There’s certainly no shortage of the Ego Blimp round here, hammered down at regular intervals by my small but consistent “Reality Cudgel.”  Just last night, for example, I lay in bed reading an article about Joan Didion in which one critic described her as “an extraordinarily narcissistic writer.”  Ego Blimp immediately panicked – “Oh God, is that what I am?” – before Reality Cudgel hit it squarely in the nose: “Girl, you wish you could be in any way like Joan Didion.”

Ego Blimp is useful in other sports, too, such as attempting a recipe that uses the verbs “braise,” or Googling old boyfriends (thanks for the inspiration, April).  The audacity involved in each one can be both empowering and poisonous.  Empowering when you discover that said old boyfriends have done any combination of the following: thickened, balded, divorced, fathered ugly children, gone bankrupt, or cried in public (oh snap, karma!).  Poisonous when the opposite is true: gone Protein Powder fit, married your physical opposite, had cosmically gorgeous children, wrote a book before you did, opened a charity for orphaned panda bears, or moved to Paris and rubbed evidence all over the Internet like a swaggering boxy-jawed mutt.

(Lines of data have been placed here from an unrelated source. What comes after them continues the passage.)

Lemma create_shards_spec n size handles s :
  handles_below s -> next_buffer_handle_ s + Z.of_nat n < 2 ^ 64 ->
  let r := create_shards Allocate n size handles s in
  extends s r.2 ∧ next_buffer_handle_ r.2 <= next_buffer_handle_ s + Z.of_nat n ∧
  (forall hs, r.1 = Ok hs -> hs = handles ++ run_of (next_buffer_handle_ s) n ∧ next_buffer_handle_ r.2 = next_buffer_handle_ s + Z.of_nat n).
Proof.
  revert handles s. induction n as [|n IH]; intros handles s Hb Hn; cbn [create_shards].
  { split; [by apply extends_refl|]. split; [cbn; lia|]. intros hs [= <-]. unfold run_of. rewrite zrange_empty by lia. rewrite app_nil_r. split; [done|cbn; lia]. }
  destruct (Allocate size (memory s)) as [[a|code msg] m].
  2:{ destruct (extends_refl s Hb) as [N O W]. split; [by split|]. split; [cbn; lia|done]. }
  cbv zeta. set (s1 := mkWorker (u64 (next_buffer_handle_ s + 1)) (<[next_buffer_handle_ s := a]> (buffers_ s)) m).
  destruct Hb as [Hpos Hb]. assert (Hnext : next_buffer_handle_ s1 = next_buffer_handle_ s + 1) by (cbn; unfold u64; apply Z.mod_small; lia).
  assert (He : extends s s1).
  { split; [lia| |].
    - intros h Hh. cbn. by rewrite lookup_insert_ne by lia.
    - intros h Hh. rewrite Hnext. cbn. destruct (decide (h = next_buffer_handle_ s)) as [->|Hne].
      + rewrite lookup_insert_eq. split; [lia|by eexists].
      + rewrite lookup_insert_ne by done. split; [intros [x Hx]; apply Hb in Hx; lia|lia]. }
  destruct (IH (handles ++ [next_buffer_handle_ s]) s1) as (Hx & Hle & Hok); [by eapply extends_below|rewrite Hnext; lia|].
  split; [by eapply extends_trans|]. split; [rewrite Hnext in Hle; lia|]. intros hs Hhs. destruct (Hok hs Hhs) as [-> En].
  split; [|rewrite Hnext in En; lia]. rewrite <-app_assoc. f_equal. rewrite Hnext. unfold run_of. rewrite (zrange_cons (next_buffer_handle_ s)) by lia.
  cbn. f_equal. f_equal. lia.
Qed.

Even if you are preternaturally forgiving, and bear no ill will towards your ex, Ego Blimp can still shape your Google-Ex experience.  The summer before university started, I worked at a dusty little go-kart track near Wasaga Beach, where I starred in my own after-school disaster by dating the leader of the pit crew, Bradley Morrisson.  His mom owned the only seafood restaurant in Elmvale (pop. 120 when the fair is in town), which gave him a sort of exotic royal status.  He dreamed of… being the leader of the Wasaga 500 pit crew.  Our dates involved sitting in the mini golf hut, eating soft-serve ice cream, and listening to Kool FM.  I wore his silver chain around my neck.  Then one day his sister showed up at the mini golf hut instead of him, and said he wanted the chain back.  Don Henley mocked me from the radio.  It was so hot that my flip flops had fused onto the pavement so I couldn’t even follow her as she walked away.

I got over it about five minutes later.  But I sometimes wonder: what the heck became of Bradley Morrisson?  Is he waiting impatiently for go-kart season to begin again?  Have they raised his salary to minimum wage?  Does he still smell like a shrimp cocktail?  And (cue Ego Blimp) why couldn’t he have left a better Google trail??  I mean, it’s a basic courtesy these days, am I right?  He still owes me $3.75 for the last time we had chicken burgers.  The least he could do is have a public-facing Facebook page and an old abandoned blog I could read.

Here is where I have to find a suitable dismount from this blog post, because while Ego Blimp is certain that I should continue entertaining you with such superior prose, Reality Cudgel is reminding me that I am now in the territory of forgoing a shower in order to get to work on time.  And if Bradley Morrisson’s cautionary tale taught me anything, it’s that one should always err on the side of showering.